Danny passes and becomes a test pilot, and there’s a big to-do about Danny’s latest scheduled test flight of a new monoplane interceptor (up until then virtually all the military aircraft we’ve seen have been biplanes even though they were obsolete by 1942; still, the U.S. Army Air Corps persisted in training its pilots in biplanes, which caused some problems early in the war when the ill-prepared pilots had to transition to state-of-the-art monoplane fighters in actual combat). Looking over the model of the interceptor, both Danny and Sam independently realize that its tail assembly is unstable, and Sam tries to persuade his son not to test-fly the plane.

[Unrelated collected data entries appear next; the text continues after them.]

(** * The edge plugin: query engine, upstream access and selection policy

    A shallow embedding of [plugin/edge]: [edge.go] (with its policies),
    [connect.go] (with the health probe) and [lookup.go].  Go values are
    plain data; upstream I/O, the random source and the round-robin counter
    are threaded through a state monad that logs what it does and can
    panic.

    Code the plugin calls but does not contain is collected in the class
    [Platform]; every statement below holds for any instance of it.
    Logging under the debug flags and the tracing spans do not change what
    is observed here and are left out. *)

From Stdlib Require Import ZArith Lia Ascii String List.
From Stdlib.Strings Require Import Byte.
From stdpp Require Import gmap strings list.
Import ListNotations.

The two meet up in the hangar just before the scheduled test flight, and just as you’re thinking, “Oh, no, they’re not going to have Sam punch out Danny and take the plane up himself,” they have Sam punch out Danny and take the plane up himself, where he pushes the plane past its 600 mile-per-hour cruising speed, the tail breaks up, the plane (represented by a pretty fake-looking balsa-wood model) crashes and Sam redeems himself in death, while Danny and Susie presumably live happily ever after assuming he survives the actual war (which the U.S. had been officially in for six months when this film was released).

Though the plot of Flight Lieutenant is pretty much a rag-bag of familiar clichés, it has its points: for once Pat O’Brien gets a role with some dramatic definition and complexity, and though he’s working with a hack director like Sidney Salkow instead of a visionary like Robert Florey, cinematographer Franz Planer shoots a lot of the film as out-and-out noir (notably a sleepless night father and son spend together in the same room, both of them agonizing about the state of the new experimental plane) — even though the gimmick of the disgraced pilot flying illegally and redeeming himself by dying was pulled better two years earlier at Warners in Captains of the Clouds with O’Brien’s frequent co-star, James Cagney, as the self-sacrificial airman and Dennis Morgan as his sacrifice’s principal beneficiary.